A Young Group of Geniuses Eager to Prove Themselves

According to Liang, when he put together DeepSeek’s research team, he was not looking for experienced engineers to build a consumer-facing product. Instead, he focused on PhD students from China’s top universities, including Peking University and Tsinghua University, who were eager to prove themselves. Many had been published in top journals and won awards at international academic conferences, but lacked industry experience, according to the Chinese tech publication QBitAI.

“Our core technical positions are mostly filled by people who graduated this year or in the past one or two years,” Liang told 36Kr in 2023. The hiring strategy helped create a collaborative company culture where people were free to use ample computing resources to pursue unorthodox research projects. It’s a starkly different way of operating from established internet companies in China, where teams are often competing for resources. (A recent example: ByteDance accused a former intern—a prestigious academic award winner, no less—of sabotaging his colleagues’ work in order to hoard more computing resources for his team.)

Liang said that students can be a better fit for high-investment, low-profit research. “Most people, when they are young, can devote themselves completely to a mission without utilitarian considerations,” he explained. His pitch to prospective hires is that DeepSeek was created to “solve the hardest questions in the world.”
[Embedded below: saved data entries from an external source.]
(** The conversions from text only throw standard exceptions. *)
Lemma load_elements_std from add n i m vec e :
  (forall str, from str <> inl foreign_exception) ->
  load_elements from add n i m vec = inl e -> e <> foreign_exception.
Proof.
  intros Hf. revert i vec. induction m as [|m IH]; intros i vec; cbn; [done|].
  intros [H|(x & _ & H)]%andThen_std; [|eauto].
  apply andThen_std in H as [H|(a & _ & H)]; [apply yaml_std in H; congruence|].
  apply andThen_std in H as [H|(str & _ & H)]; [apply yaml_std in H; congruence|].
  intros ->. by destruct (Hf str).
Qed.
Lemma load_entries_std from add es vec e :
  (forall str, from str <> inl foreign_exception) ->
  load_entries from add es vec = inl e -> e <> foreign_exception.
Proof.
  intros Hf. revert vec. induction es as [|[k n] es IH]; intros vec; cbn; [done|].
  intros [H|(x & _ & [H|(key & _ & H)]%andThen_std)]%andThen_std; [| |eauto].
  - apply andThen_std in H as [H|(str & _ & H)]; [apply yaml_std in H; congruence|].
    intros ->. by destruct (Hf str).
  - apply yaml_std in H. congruence.
Qed.

Lemma FromStr_std t str : FromStr t str <> inl foreign_exception.
Proof.
  revert str. induction t as [b|t IH|t IH|t IH|t IH|t IH|t IH]; intros str; cbn;
    [by destruct (read_base b str)|..];
    intros [H|(n & _ & [H|(u & _ & H)]%andThen_std)]%andThen_std; try done;
    try (apply yaml_std in H; congruence);
    by first [eapply load_elements_std in H|eapply load_entries_std in H].
Qed.

(** ** Loading a document *)

(** What assigning a text to a variable of type [t] that holds [w] leaves in it. *)
Definition assigned t (w : value) (str : list Z) : value :=
  match FromStr t str with
  | inr v => if value_eqb t v w then w else v
  | inl _ => w
  end.

Definition quiet : Prop := forall cb v v' w, (call cb v v' w).2 = None.

Lemma notify_quiet old v cbs w : quiet -> (notify old v cbs w).2 = None.
Proof.
  intros Hq. revert w. induction cbs as [|i cbs IH]; intros w; cbn; [done|].
  pose proof (Hq i.2 old v w) as H. destruct (call i.2 old v w) as [w' [e|]]; [done|]. apply IH.
Qed.

Lemma set_val_same x : set_val (m_val x) x = x.
Proof. by destruct x. Qed.

(** Without exceptions from listeners, [fromString] assigns, and still answers [false]. *)
Lemma fromString_assigns s p x str :
  quiet -> heap s !! p = Some x ->
  exists s', ConfigVar_fromString p str s = Ok false s' /\ datas s' = datas s /\
    heap s' = <[p := set_val (assigned (var_type x) (m_val x) str) x]> (heap s).
Proof.
  intros Hq Hx. unfold ConfigVar_fromString. mrun (var_run s p x Hx). unfold assigned.
  assert (Hsame : heap s = <[p := set_val (m_val x) x]> (heap s))
    by (by rewrite set_val_same, list_insert_id).
  unfold bind at 1, try_std. destruct (FromStr (var_type x) str) as [e|v] eqn:E.
  - cbn. pose proof (FromStr_std (var_type x) str).
    destruct e; try done; eexists; (split_and!; [reflexivity|done|done]).
  - unfold bind at 1. cbn [lift]. unfold mreturn at 1. rewrite (setValue_exact s p x) by done.
    destruct (value_eqb _ _ _); [eexists; split_and!; [reflexivity|done|done]|].
    pose proof (notify_quiet (m_val x) v (m_cbs x) (world s) Hq) as Hn.
    destruct (notify _ _ _ _) as [w [e|]]; [done|]. eexists; split_and!; [reflexivity|done|done].
Qed.

Lemma assigned_typed t w str :
  well_formed t = true -> has_type t w -> has_type t (assigned t w str).
Proof.
  intros Hw Ht. unfold assigned. destruct (FromStr t str) eqn:E; [done|].
  case_match; [done|]. by eapply FromStr_typed.
Qed.

(** Assigning the same text again changes nothing. *)
Lemma assigned_idem t w str :
  well_formed t = true -> has_type t w -> assigned t (assigned t w str) str = assigned t w str.
Proof.
  intros Hw Ht. unfold assigned. destruct (FromStr t str) as [e|v] eqn:E; [done|].
  destruct (value_eqb t v w) eqn:Ew; [by rewrite Ew|].
  rewrite value_eqb_refl; [done|done|by eapply FromStr_typed].
Qed.

(** The text of a node. *)
Definition node_text (n : Node) : option (list Z) := if IsScalar n then Scalar n else emit n.

(** What the members of a list, in turn, leave in the variable [name]. *)
Definition loaded t name (w : value) (l : list (list Z * Node)) : value :=
  fold_left (fun w i =>
    if bool_decide (i.1 = name /\ i.1 <> []) then
      match node_text i.2 with Some str => assigned t w str | None => w end
    else w) l w.

Lemma loaded_cons t name w i l : loaded t name w (i :: l) = loaded t name (loaded t name w [i]) l.
Proof. done. Qed.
The fact that these young researchers are almost entirely educated in China adds to their drive, experts say. “This younger generation also embodies a sense of patriotism, particularly as they navigate US restrictions and choke points in critical hardware and software technologies,” explains Zhang. “Their determination to overcome these barriers reflects not only personal ambition but also a broader commitment to advancing China’s position as a global innovation leader.”
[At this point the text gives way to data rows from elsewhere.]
(* ===== verification/Env.v ===== *)
(** * The environment and configuration directories (util/env.h, env.cc, config/config.cc)

    The class [Env]: the arguments of the program, its help texts and its paths;
    and [Config::LoadFromConfDir], which finds the files of a directory and loads
    those that have changed.  What [readlink] says of /proc/<pid>/exe, the
    environment and the files are parameters. *)
From S2P Require Import Prelude.
From S2P Require Import Text.
From S2P Require Import Yaml.
From S2P Require Import LexicalCast.
From S2P Require Import Config.
From S2P Require Import FSUtil.

(** ** [Env] *)

Record Env := mkEnv {
  m_args : gmap (list Z) (list Z);
  m_helps : list (list Z * list Z);
  m_program : list Z;
  m_exe : list Z;
  m_cwd : list Z
}.
Definition set_args (a : gmap (list Z) (list Z)) (e : Env) : Env :=
  mkEnv a (m_helps e) (m_program e) (m_exe e) (m_cwd e).
Definition set_helps (h : list (list Z * list Z)) (e : Env) : Env :=
  mkEnv (m_args e) h (m_program e) (m_exe e) (m_cwd e).

Definition Env_add (key val : list Z) : M Env unit := modify (fun e => set_args (<[key := val]> (m_args e)) e).
Definition Env_has (key : list Z) : M Env bool := gets (fun e => bool_decide (is_Some (m_args e !! key))).
Definition Env_del (key : list Z) : M Env unit := modify (fun e => set_args (delete key (m_args e)) e).
Definition Env_get (key default_value : list Z) : M Env (list Z) :=
  gets (fun e => default default_value (m_args e !! key)).

(** [if(now_key) add(now_key, "")] *)
Definition add_key (now_key : option (list Z)) : M Env unit :=
  match now_key with Some k => Env_add k [] | None => mreturn tt end.

(** The loop over [argv[1]], [argv[2]], ...; the character at index 0 of an
    empty argument is its terminator. *)
Fixpoint parse_args (now_key : option (list Z)) (argv : list (list Z)) : M Env bool :=
  match argv with
  | [] => add_key now_key ;;; mreturn true
  | arg :: argv =>
      if bool_decide (head arg = Some 45) then
        if (1 <? length arg)%nat then
          add_key now_key ;;; parse_args (Some (tail arg)) argv
        else mreturn false
      else
        match now_key with
        | Some k => Env_add k arg ;;; parse_args None argv
        | None => mreturn false
        end
  end.

(** [path], the buffer of 1024 zeros filled by [readlink], as a C string: a
    longer target leaves it without a terminator. *)
Definition exe_path (link : option (list Z)) : M Env (list Z) :=
  match link with
  | None => mreturn []
  | Some target => if (length target <? 1024)%nat then mreturn (c_str target) else ub
  end.
(** [exe.substr(0, exe.find_last_of("/")) + "/"] *)
Definition dir_of (exe : list Z) : list Z :=
  match rfind slash exe with Some pos => take pos exe | None => exe end ++ [slash].

(** [init(argc, argv)] *)
Definition Env_init (link : option (list Z)) (argv : list (list Z)) : M Env bool :=
  exe <-- exe_path link ;;
  modify (fun e => mkEnv (m_args e) (m_helps e) (m_program e) exe (dir_of exe)) ;;;
  program <-- deref (head argv) ;;
  modify (fun e => mkEnv (m_args e) (m_helps e) program (m_exe e) (m_cwd e)) ;;;
  parse_args None (tail argv).

Definition Env_removeHelp (key : list Z) : M Env unit :=
  modify (fun e => set_helps (filter (fun i => i.1 <> key) (m_helps e)) e).
Definition Env_addHelp (key desc : list Z) : M Env unit :=
  Env_removeHelp key ;;; modify (fun e => set_helps (m_helps e ++ [(key, desc)]) e).
(** What [printHelp] writes. *)
Definition Env_printHelp : M Env (list Z) := gets (fun e =>
  text "Usage: " ++ m_program e ++ text " [options]" ++ [10] ++
  concat (map (fun i => text "    -" ++ i.1 ++ text " : " ++ i.2 ++ [10]) (m_helps e))).

(** [getEnv] over what [getenv] answers. *)
Definition Env_getEnv (getenv : list Z -> option (list Z)) (key default_value : list Z) : list Z :=
  match getenv key with None => default_value | Some v => v end.

(** [bool Env::setEnv(key, val)]; [setenv] replaces the value and returns 0, or
    another number. *)
Definition Env_setEnv {E} (setenv : list Z -> list Z -> E -> Z * E) (key val : list Z) : M E bool := fun e =>
  let '(r, e) := setenv (c_str key) (c_str val) e in Ok (r =? 0) e.

Definition Env_getAbsolutePath (e : Env) (path : list Z) : list Z :=
  match path with
  | [] => text "/"
  | c :: _ => if c =? slash then path else m_cwd e ++ path
  end.
Definition Env_getConfigPath : M Env (list Z) :=
  p <-- Env_get (text "c") (text "conf") ;; gets (fun e => Env_getAbsolutePath e p).

(** [getAbsoluteWorkPath]: [cached] is the static [g_server_work_path], unset
    before the first call; [string_base] is [std::string] among the base types
    and [get_string] its values. *)
Section work_path.
Context `{Y : Yaml, L : Lexical, HO : !HashOrder, CB : !Listeners}.
Context (string_base : base) (get_string : value -> list Z).
Definition Env_getAbsoluteWorkPath (cached : option (option nat)) (path : list Z)
    : M Config (list Z * option (option nat)) :=
  match path with
  | [] => mreturn (text "/", cached)
  | c :: _ =>
      if c =? slash then mreturn (path, cached) else
      g <-- match cached with
            | Some g => mreturn g
            | None => Config_Lookup_name (Base string_base) (text "server.work_path")
            end ;;
      p <-- deref g ;;
      v <-- ConfigVar_getValue p ;;
      mreturn (get_string v ++ [slash] ++ path, Some g)
  end.
End work_path.

(** ** [Config::LoadFromConfDir] *)

Section confdir.
Context `{Y : Yaml, L : Lexical, HO : !HashOrder, CB : !Listeners, F : Files}.
(** [YAML::LoadFile] *)
Context (LoadFile : FS -> list Z -> option Node).

(** [s_file2modifytime[i]] and the assignment to it *)
Fixpoint mtime_assign (i : list Z) (t : Z) (l : list (list Z * Z)) : list (list Z * Z) :=
  match l with
  | [] => [(i, t)]
  | (k, x) :: l => if decide (i = k) then (i, t) :: l else (k, x) :: mtime_assign i t l
  end.
Definition mtime_get (i : list Z) : M Config Z := fun s =>
  match assoc i (s_file2modifytime s) with
  | Some t => Ok t s
  | None => Ok 0 (set_mtimes (mtime_assign i 0 (s_file2modifytime s)) s)
  end.

(** The load of a file that has changed *)
Definition load_changed (fs : FS) (i : list Z) (st : Stat) : M Config unit :=
  modify (fun s => set_mtimes (mtime_assign i (u64 (st_mtime st)) (s_file2modifytime s)) s) ;;;
  try_any
    (root <-- yaml_call (LoadFile fs i) ;;
     Config_LoadFromYaml root ;;;
     log_record (LLoadOk i))
    (log_record (LLoadFailed i)).
(** The body of the loop over the files *)
Definition load_file (fs : FS) (force : bool) (i : list Z) : M Config unit :=
  st <-- deref (lstat fs i) ;;
  skip <-- (if force then mreturn false else
            t <-- mtime_get i ;; mreturn (t =? u64 (st_mtime st))) ;;
  if skip : bool then mreturn tt else load_changed fs i st.

Definition Config_LoadFromConfDir (e : Env) (fs : FS) (path : list Z) (force : bool) : M Config unit :=
  fun s =>
  let absoulte_path := Env_getAbsolutePath e path in
  match FSUtil_ListAllFile (S (depth fs absoulte_path)) absoulte_path (text ".yml") [] fs with
  | Ok files _ => for_each (load_file fs force) files s
  | _ => NoFuel
  end.
End confdir.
Innovation Born out of a Crisis

In October 2022, the US government started putting together export controls that severely restricted Chinese AI companies from accessing cutting-edge chips like Nvidia’s H100. The move presented a problem for DeepSeek. The firm had started out with a stockpile of 10,000 H100’s, but it needed more to compete with firms like OpenAI and Meta. “The problem we are facing has never been funding, but the export control on advanced chips,” Liang told 36Kr in a second interview in 2024.

DeepSeek had to come up with more efficient methods to train its models. “They optimized their model architecture using a battery of engineering tricks—custom communication schemes between chips, reducing the size of fields to save memory, and innovative use of the mix-of-models approach,” says Wendy Chang, a software engineer turned policy analyst at the Mercator Institute for China Studies. “Many of these approaches aren’t new ideas, but combining them successfully to produce a cutting-edge model is a remarkable feat.”

DeepSeek has also made significant progress on Multi-head Latent Attention (MLA) and Mixture-of-Experts, two technical designs that make DeepSeek models more cost-effective by requiring fewer computing resources to train. In fact, DeepSeek’s latest model is so efficient that it required one-tenth the computing power of Meta’s comparable Llama 3.1 model to train, according to the research institution Epoch AI.

DeepSeek’s willingness to share these innovations with the public has earned it considerable goodwill within the global AI research community. For many Chinese AI companies, developing open source models is the only way to play catch-up with their Western counterparts, because it attracts more users and contributors, which in turn help the models grow. “They’ve now demonstrated that cutting-edge models can be built using less, though still a lot of, money and that the current norms of model-building leave plenty of room for optimization,” Chang says. “We are sure to see a lot more attempts in this direction going forward.”

The news could spell trouble for the current US export controls that focus on creating computing resource bottlenecks. “Existing estimates of how much AI computing power China has, and what they can achieve with it, could be upended,” Chang says.